ASSIGNMENT:
As soon as the line containing "response. *)" appears in the material below, start returning lines exactly, and end with the line containing "run os (call_tool host request)".

RECORDS FOR THE EXERCISE:
(** C2 (the code departs from the claim). The claim has every tool of
    the catalog refuse a bag that violates the schema it advertises,
    before any command is built.  get-lights is in the catalog and
    advertises a string for lightId; the bag with lightId 5 does not
    conform to that schema, yet the call is not refused: the handler
    never validates and builds [get light "5" --json] around the printed
    number, so get-lights does not enforce its schema. *)
Theorem get_lights_skips_validation :
  In get_lights_tool tools
  /\ conforms (Tool.inputSchema get_lights_tool) numeric_light_id = false
  /\ built_command
       (call_tool posix_host
          {| name := "get-lights"; arguments := Some numeric_light_id |}) =
     Some ("docker run -v " +:+ dq +:+ "/home/hue/.openhue:/.openhue" +:+ dq
             +:+ " --rm openhue/cli get light " +:+ dq +:+ "5" +:+ dq
             +:+ " --json")
  /\ ~ enforces_schema posix_host get_lights_tool.
Proof.
  split; [left; reflexivity|]. split; [reflexivity|]. split; [reflexivity|].
  intros H. destruct (H numeric_light_id) as [_ Hbad].
  destruct (Hbad eq_refl) as (issues & Hthrow). discriminate.
Qed.

(** C3 (as amended). When the subprocess of a write tool exits with status
    zero and an empty standard error, whatever it printed is dropped and
    the response is a fixed sentence: control-light and control-room name
    the target and the action, activate-scene names the scene only.  The
    bag target "Desk Lamp", action "on", brightness 50 builds
    [set light "Desk Lamp" --on --brightness 50] and is confirmed with
    [Successfully set light "Desk Lamp" to on]. *)
Theorem write_tools_confirm host os w data cmd stdout :
  built_command (call_tool host (write_request w (Some data))) = Some cmd ->
  os cmd = Exited 0 stdout "" ->
  match w with
  | ControlLight =>
      exists t a,
        data !! "target" = Some (JStr t) /\ data !! "action" = Some (JStr a)
        /\ run os (call_tool host (write_request w (Some data))) =
           inl (text_response
                  ("Successfully set light " +:+ dq +:+ t +:+ dq
                     +:+ " to " +:+ a))
  | ControlRoom =>
      exists t a,
        data !! "target" = Some (JStr t) /\ data !! "action" = Some (JStr a)
        /\ run os (call_tool host (write_request w (Some data))) =
           inl (text_response
                  ("Successfully set room " +:+ dq +:+ t +:+ dq
                     +:+ " to " +:+ a))
  | ActivateScene =>
      exists n,
        data !! "name" = Some (JStr n)
        /\ run os (call_tool host (write_request w (Some data))) =
           inl (text_response
                  ("Successfully activated scene " +:+ dq +:+ n +:+ dq))
  end
  /\ (w = ControlLight -> data = desk_lamp_on ->
      cmd = "docker run -v " +:+ dq +:+ join host (homedir host) ".openhue"
              +:+ ":/.openhue" +:+ dq +:+ " --rm openhue/cli "
              +:+ "set light " +:+ dq +:+ "Desk Lamp" +:+ dq
              +:+ " --on --brightness 50"
      /\ run os (call_tool host (write_request w (Some data))) =
         inl (text_response
                ("Successfully set light " +:+ dq +:+ "Desk Lamp" +:+ dq
                   +:+ " to on"))).
Proof.
  intros Hb Hos.
  destruct (write_built_inv _ _ _ _ Hb) as (params & Hp & ->).
  pose proof (call_write_run host os w _ _ Hp) as Hrun.
  rewrite Hos in Hrun. cbn [execution_result Z.eqb String.eqb] in Hrun.
  split.
  - destruct w; cbn [write_schema] in Hp.
    + apply light_parsed in Hp as (Hi & Ht & Ha & _).
      apply light_issues_nil in Hi as ((t & Hdt) & (a & Hda & _) & _).
      exists t, a. rewrite Hrun. cbn [write_confirmation].
      unfold set_confirmation. rewrite Ht, Ha, Hdt, Hda. auto.
    + apply light_parsed in Hp as (Hi & Ht & Ha & _).
      apply light_issues_nil in Hi as ((t & Hdt) & (a & Hda & _) & _).
      exists t, a. rewrite Hrun. cbn [write_confirmation].
      unfold set_confirmation. rewrite Ht, Ha, Hdt, Hda. auto.
    + apply scene_parsed in Hp as (Hi & Hn & _).
      apply scene_issues_nil in Hi as ((n & Hdn) & _).
      exists n. rewrite Hrun. cbn [write_confirmation].
      unfold scene_confirmation. rewrite Hn, Hdn. auto.
  - intros -> ->. rewrite Hrun.
    assert (params = strip (shape LightActionSchema) desk_lamp_on) as ->.
    { apply safe_parse_inl in Hp as (d & [= <-] & _ & ->). reflexivity. }
    split; reflexivity.
Qed.

Lemma write_tools_confirm_witness :
  run (fun _ => Exited 0 "ignored output" "")
      (call_tool posix_host (write_request ControlLight (Some desk_lamp_on))) =
  inl (text_response
         ("Successfully set light " +:+ dq +:+ "Desk Lamp" +:+ dq
            +:+ " to on")).
Proof.
  refine (proj2 (proj2
    (write_tools_confirm posix_host (fun _ => Exited 0 "ignored output" "")
       ControlLight desk_lamp_on _ "ignored output" _ _)
    eq_refl eq_refl)); reflexivity.
Defined.

(** The claim as written also asks the confirmation of activate-scene to
    name the mode; the source's sentence has no place for it. *)
Lemma scene_confirmation_omits_mode :
  run (fun _ => Exited 0 "" "")
      (call_tool posix_host
         {| name := "activate-scene"; arguments := Some relaxing_dynamic |}) =
  inl (text_response
         ("Successfully activated scene " +:+ dq +:+ "Relaxing" +:+ dq))
  /\ ~ contains "dynamic"
       ("Successfully activated scene " +:+ dq +:+ "Relaxing" +:+ dq).
Proof.
  split; [reflexivity|].
  rewrite contains_occurrences. intros H. apply H. reflexivity.
Qed.

(** C4. Whenever the subprocess exits with a non-zero status or writes to
    standard error, the call ends in one failure, an [Error] whose message
    contains the captured standard error text as it is, and in no
    response. *)
Theorem external_failure_reported host os request cmd code stdout stderr :
  built_command (call_tool host request) = Some cmd ->
  os cmd = Exited code stdout stderr ->
  code <> 0 \/ stderr <> "" ->
  exists msg,
    run os (call_tool host request) = inr (Error msg)
    /\ contains stderr msg.
Proof.
  intros Hb Hos Hfail.
  assert (exists msg, execution_result cmd (os cmd) = inr (Error msg)
                      /\ contains stderr msg) as (msg & Hres & Hmsg).
  { rewrite Hos. cbn [execution_result].
    destruct (Z.eqb_spec code 0) as [->|Hc].
    - destruct (String.eqb_spec stderr "") as [->|He].
      + destruct Hfail; congruence.
      + exists stderr. split; [reflexivity|apply contains_refl].
    - eexists. split; [reflexivity|].
      apply contains_append_l, contains_append_l, contains_append_l,
        contains_refl. }
  exists msg. split; [|exact Hmsg].
  destruct (call_tool_cases host request) as [(w & Hw)|[(r & Hr)|Hu]].
  - rewrite Hw in Hb |- *.
    destruct (write_built_inv _ _ _ _ Hb) as (params & Hp & ->).
    rewrite (call_write_run host os w _ _ Hp), Hres. reflexivity.
  - rewrite Hr in Hb |- *. destruct (read_built_inv _ _ _ _ Hb) as [Hc ->].
    rewrite (call_read_run _ _ _ _ Hc), Hres. reflexivity.
  - rewrite Hu in Hb. discriminate.
Qed.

ANSWER TO THIS EXERCISE:
    response. *)
Theorem external_failure_reported host os request cmd code stdout stderr :
  built_command (call_tool host request) = Some cmd ->
  os cmd = Exited code stdout stderr ->
  code <> 0 \/ stderr <> "" ->
  exists msg,
    run os (call_tool host request) = inr (Error msg)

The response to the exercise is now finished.